*Assignment*:
What you return must match the data exactly, line for line.
=== Section Start ===
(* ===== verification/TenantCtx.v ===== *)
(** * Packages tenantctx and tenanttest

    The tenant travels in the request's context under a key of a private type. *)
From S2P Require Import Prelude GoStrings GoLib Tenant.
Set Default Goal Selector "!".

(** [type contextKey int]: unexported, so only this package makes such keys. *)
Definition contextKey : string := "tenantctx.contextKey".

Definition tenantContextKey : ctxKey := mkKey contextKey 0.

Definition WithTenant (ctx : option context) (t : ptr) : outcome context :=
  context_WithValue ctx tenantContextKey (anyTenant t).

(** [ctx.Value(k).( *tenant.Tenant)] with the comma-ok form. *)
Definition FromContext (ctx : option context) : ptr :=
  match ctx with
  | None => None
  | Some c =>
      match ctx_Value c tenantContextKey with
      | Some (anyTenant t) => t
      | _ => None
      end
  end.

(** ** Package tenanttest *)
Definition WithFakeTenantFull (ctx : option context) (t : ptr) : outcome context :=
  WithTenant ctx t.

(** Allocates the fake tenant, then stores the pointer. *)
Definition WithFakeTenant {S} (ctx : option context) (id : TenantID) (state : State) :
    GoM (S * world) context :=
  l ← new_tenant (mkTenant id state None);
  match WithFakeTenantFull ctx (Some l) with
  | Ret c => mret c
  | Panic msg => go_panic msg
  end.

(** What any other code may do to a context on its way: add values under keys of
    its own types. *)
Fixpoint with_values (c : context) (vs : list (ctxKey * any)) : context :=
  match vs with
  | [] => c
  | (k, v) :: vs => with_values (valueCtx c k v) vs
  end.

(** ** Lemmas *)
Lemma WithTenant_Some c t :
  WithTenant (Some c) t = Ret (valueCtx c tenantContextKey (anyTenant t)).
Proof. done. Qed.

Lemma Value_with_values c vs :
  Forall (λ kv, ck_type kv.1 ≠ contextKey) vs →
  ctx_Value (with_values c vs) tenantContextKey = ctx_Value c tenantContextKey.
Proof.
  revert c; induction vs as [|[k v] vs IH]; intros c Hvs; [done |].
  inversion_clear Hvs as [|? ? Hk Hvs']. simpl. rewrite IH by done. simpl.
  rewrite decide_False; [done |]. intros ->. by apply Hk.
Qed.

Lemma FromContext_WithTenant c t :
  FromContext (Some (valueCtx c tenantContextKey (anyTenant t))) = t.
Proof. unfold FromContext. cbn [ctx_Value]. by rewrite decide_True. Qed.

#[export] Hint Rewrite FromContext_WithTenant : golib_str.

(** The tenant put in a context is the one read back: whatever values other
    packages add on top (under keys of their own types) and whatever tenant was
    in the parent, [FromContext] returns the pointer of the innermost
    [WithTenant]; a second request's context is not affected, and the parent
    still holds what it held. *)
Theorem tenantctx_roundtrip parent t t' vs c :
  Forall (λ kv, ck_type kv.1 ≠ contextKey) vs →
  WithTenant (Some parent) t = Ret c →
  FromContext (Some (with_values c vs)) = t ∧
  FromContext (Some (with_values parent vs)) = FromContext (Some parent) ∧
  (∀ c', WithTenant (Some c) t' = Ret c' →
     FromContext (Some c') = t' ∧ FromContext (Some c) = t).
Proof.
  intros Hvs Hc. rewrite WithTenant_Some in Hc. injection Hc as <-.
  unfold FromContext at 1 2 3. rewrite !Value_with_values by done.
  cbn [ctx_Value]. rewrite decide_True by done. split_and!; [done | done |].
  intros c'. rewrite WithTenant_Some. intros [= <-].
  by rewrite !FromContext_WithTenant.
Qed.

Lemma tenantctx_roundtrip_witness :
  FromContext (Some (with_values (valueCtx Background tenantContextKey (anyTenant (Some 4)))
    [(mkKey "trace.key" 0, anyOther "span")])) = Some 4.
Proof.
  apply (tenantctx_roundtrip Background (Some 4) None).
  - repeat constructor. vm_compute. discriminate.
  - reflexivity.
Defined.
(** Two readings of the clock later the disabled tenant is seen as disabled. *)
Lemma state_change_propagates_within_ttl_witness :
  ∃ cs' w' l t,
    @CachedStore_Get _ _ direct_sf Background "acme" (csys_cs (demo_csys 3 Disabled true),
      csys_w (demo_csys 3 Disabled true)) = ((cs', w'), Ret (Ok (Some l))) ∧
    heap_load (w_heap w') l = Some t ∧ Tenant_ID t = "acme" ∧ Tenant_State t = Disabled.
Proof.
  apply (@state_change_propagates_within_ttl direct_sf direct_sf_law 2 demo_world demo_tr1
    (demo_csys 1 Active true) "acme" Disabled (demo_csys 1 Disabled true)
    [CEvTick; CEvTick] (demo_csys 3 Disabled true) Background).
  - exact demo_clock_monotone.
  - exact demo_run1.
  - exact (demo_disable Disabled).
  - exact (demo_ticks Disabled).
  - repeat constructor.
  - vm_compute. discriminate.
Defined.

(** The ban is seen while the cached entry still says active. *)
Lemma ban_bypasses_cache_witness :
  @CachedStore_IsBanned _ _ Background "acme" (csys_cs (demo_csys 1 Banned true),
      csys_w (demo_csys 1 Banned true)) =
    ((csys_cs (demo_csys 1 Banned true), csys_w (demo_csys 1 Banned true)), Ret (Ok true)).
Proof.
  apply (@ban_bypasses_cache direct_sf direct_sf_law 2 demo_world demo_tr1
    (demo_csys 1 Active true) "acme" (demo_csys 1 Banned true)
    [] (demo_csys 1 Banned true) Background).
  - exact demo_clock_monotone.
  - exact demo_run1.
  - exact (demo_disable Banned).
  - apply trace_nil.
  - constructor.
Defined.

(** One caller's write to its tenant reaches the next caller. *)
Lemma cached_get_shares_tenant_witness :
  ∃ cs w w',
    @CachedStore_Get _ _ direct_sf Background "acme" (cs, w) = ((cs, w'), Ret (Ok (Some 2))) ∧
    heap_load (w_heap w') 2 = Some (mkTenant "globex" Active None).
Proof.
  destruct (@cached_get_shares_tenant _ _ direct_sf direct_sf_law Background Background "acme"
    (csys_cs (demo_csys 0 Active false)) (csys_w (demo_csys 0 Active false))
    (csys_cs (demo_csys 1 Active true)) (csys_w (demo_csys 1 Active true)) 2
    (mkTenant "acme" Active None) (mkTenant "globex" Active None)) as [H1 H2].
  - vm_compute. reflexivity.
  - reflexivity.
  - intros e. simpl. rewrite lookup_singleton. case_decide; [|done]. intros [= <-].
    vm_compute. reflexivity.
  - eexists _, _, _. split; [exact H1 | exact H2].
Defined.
=== Section End ===
*Your solution*:
(* ===== verification/TenantCtx.v ===== *)
(** * Packages tenantctx and tenanttest

    The tenant travels in the request's context under a key of a private type. *)
From S2P Require Import Prelude GoStrings GoLib Tenant.
Set Default Goal Selector "!".

(** [type contextKey int]: unexported, so only this package makes such keys. *)
Definition contextKey : string := "tenantctx.contextKey".

Definition tenantContextKey : ctxKey := mkKey contextKey 0.

Definition WithTenant (ctx : option context) (t : ptr) : outcome context :=
  context_WithValue ctx tenantContextKey (anyTenant t).

(** [ctx.Value(k).( *tenant.Tenant)] with the comma-ok form. *)
Definition FromContext (ctx : option context) : ptr :=
  match ctx with
  | None => None
  | Some c =>
      match ctx_Value c tenantContextKey with
      | Some (anyTenant t) => t
      | _ => None
      end
  end.

(** ** Package tenanttest *)
Definition WithFakeTenantFull (ctx : option context) (t : ptr) : outcome context :=
  WithTenant ctx t.

(** Allocates the fake tenant, then stores the pointer. *)
Definition WithFakeTenant {S} (ctx : option context) (id : TenantID) (state : State) :
    GoM (S * world) context :=
  l ← new_tenant (mkTenant id state None);
  match WithFakeTenantFull ctx (Some l) with
  | Ret c => mret c
  | Panic msg => go_panic msg
  end.

(** What any other code may do to a context on its way: add values under keys of
    its own types. *)
Fixpoint with_values (c : context) (vs : list (ctxKey * any)) : context :=
  match vs with
  | [] => c
  | (k, v) :: vs => with_values (valueCtx c k v) vs
  end.

(** ** Lemmas *)
Lemma WithTenant_Some c t :
  WithTenant (Some c) t = Ret (valueCtx c tenantContextKey (anyTenant t)).
Proof. done. Qed.

Lemma Value_with_values c vs :
  Forall (λ kv, ck_type kv.1 ≠ contextKey) vs →
  ctx_Value (with_values c vs) tenantContextKey = ctx_Value c tenantContextKey.
Proof.
  revert c; induction vs as [|[k v] vs IH]; intros c Hvs; [done |].
  inversion_clear Hvs as [|? ? Hk Hvs']. simpl. rewrite IH by done. simpl.
  rewrite decide_False; [done |]. intros ->. by apply Hk.
Qed.

Lemma FromContext_WithTenant c t :
  FromContext (Some (valueCtx c tenantContextKey (anyTenant t))) = t.
Proof. unfold FromContext. cbn [ctx_Value]. by rewrite decide_True. Qed.

#[export] Hint Rewrite FromContext_WithTenant : golib_str.

(** The tenant put in a context is the one read back: whatever values other
    packages add on top (under keys of their own types) and whatever tenant was
    in the parent, [FromContext] returns the pointer of the innermost
    [WithTenant]; a second request's context is not affected, and the parent
    still holds what it held. *)
Theorem tenantctx_roundtrip parent t t' vs c :
  Forall (λ kv, ck_type kv.1 ≠ contextKey) vs →
  WithTenant (Some parent) t = Ret c →
  FromContext (Some (with_values c vs)) = t ∧
  FromContext (Some (with_values parent vs)) = FromContext (Some parent) ∧
  (∀ c', WithTenant (Some c) t' = Ret c' →
     FromContext (Some c') = t' ∧ FromContext (Some c) = t).
Proof.
  intros Hvs Hc. rewrite WithTenant_Some in Hc. injection Hc as <-.
  unfold FromContext at 1 2 3. rewrite !Value_with_values by done.
  cbn [ctx_Value]. rewrite decide_True by done. split_and!; [done | done |].
  intros c'. rewrite WithTenant_Some. intros [= <-].
  by rewrite !FromContext_WithTenant.
Qed.

Lemma tenantctx_roundtrip_witness :
  FromContext (Some (with_values (valueCtx Background tenantContextKey (anyTenant (Some 4)))
    [(mkKey "trace.key" 0, anyOther "span")])) = Some 4.
Proof.
  apply (tenantctx_roundtrip Background (Some 4) None).
  - repeat constructor. vm_compute. discriminate.
  - reflexivity.
Defined.
(** Two readings of the clock later the disabled tenant is seen as disabled. *)
Lemma state_change_propagates_within_ttl_witness :
  ∃ cs' w' l t,
    @CachedStore_Get _ _ direct_sf Background "acme" (csys_cs (demo_csys 3 Disabled true),
      csys_w (demo_csys 3 Disabled true)) = ((cs', w'), Ret (Ok (Some l))) ∧
    heap_load (w_heap w') l = Some t ∧ Tenant_ID t = "acme" ∧ Tenant_State t = Disabled.
Proof.
  apply (@state_change_propagates_within_ttl direct_sf direct_sf_law 2 demo_world demo_tr1
    (demo_csys 1 Active true) "acme" Disabled (demo_csys 1 Disabled true)
    [CEvTick; CEvTick] (demo_csys 3 Disabled true) Background).
  - exact demo_clock_monotone.
  - exact demo_run1.
  - exact (demo_disable Disabled).
  - exact (demo_ticks Disabled).
  - repeat constructor.
  - vm_compute. discriminate.
Defined.

(** The ban is seen while the cached entry still says active. *)
Lemma ban_bypasses_cache_witness :
  @CachedStore_IsBanned _ _ Background "acme" (csys_cs (demo_csys 1 Banned true),
      csys_w (demo_csys 1 Banned true)) =
    ((csys_cs (demo_csys 1 Banned true), csys_w (demo_csys 1 Banned true)), Ret (Ok true)).
Proof.
  apply (@ban_bypasses_cache direct_sf direct_sf_law 2 demo_world demo_tr1
    (demo_csys 1 Active true) "acme" (demo_csys 1 Banned true)
    [] (demo_csys 1 Banned true) Background).
  - exact demo_clock_monotone.
  - exact demo_run1.
  - exact (demo_disable Banned).
  - apply trace_nil.
  - constructor.
Defined.

(** One caller's write to its tenant reaches the next caller. *)
Lemma cached_get_shares_tenant_witness :
  ∃ cs w w',
    @CachedStore_Get _ _ direct_sf Background "acme" (cs, w) = ((cs, w'), Ret (Ok (Some 2))) ∧
    heap_load (w_heap w') 2 = Some (mkTenant "globex" Active None).
Proof.
  destruct (@cached_get_shares_tenant _ _ direct_sf direct_sf_law Background Background "acme"
    (csys_cs (demo_csys 0 Active false)) (csys_w (demo_csys 0 Active false))
    (csys_cs (demo_csys 1 Active true)) (csys_w (demo_csys 1 Active true)) 2
    (mkTenant "acme" Active None) (mkTenant "globex" Active None)) as [H1 H2].
  - vm_compute. reflexivity.
  - reflexivity.
  - intros e. simpl. rewrite lookup_singleton. case_decide; [|done]. intros [= <-].
    vm_compute. reflexivity.
  - eexists _, _, _. split; [exact H1 | exact H2].
Defined.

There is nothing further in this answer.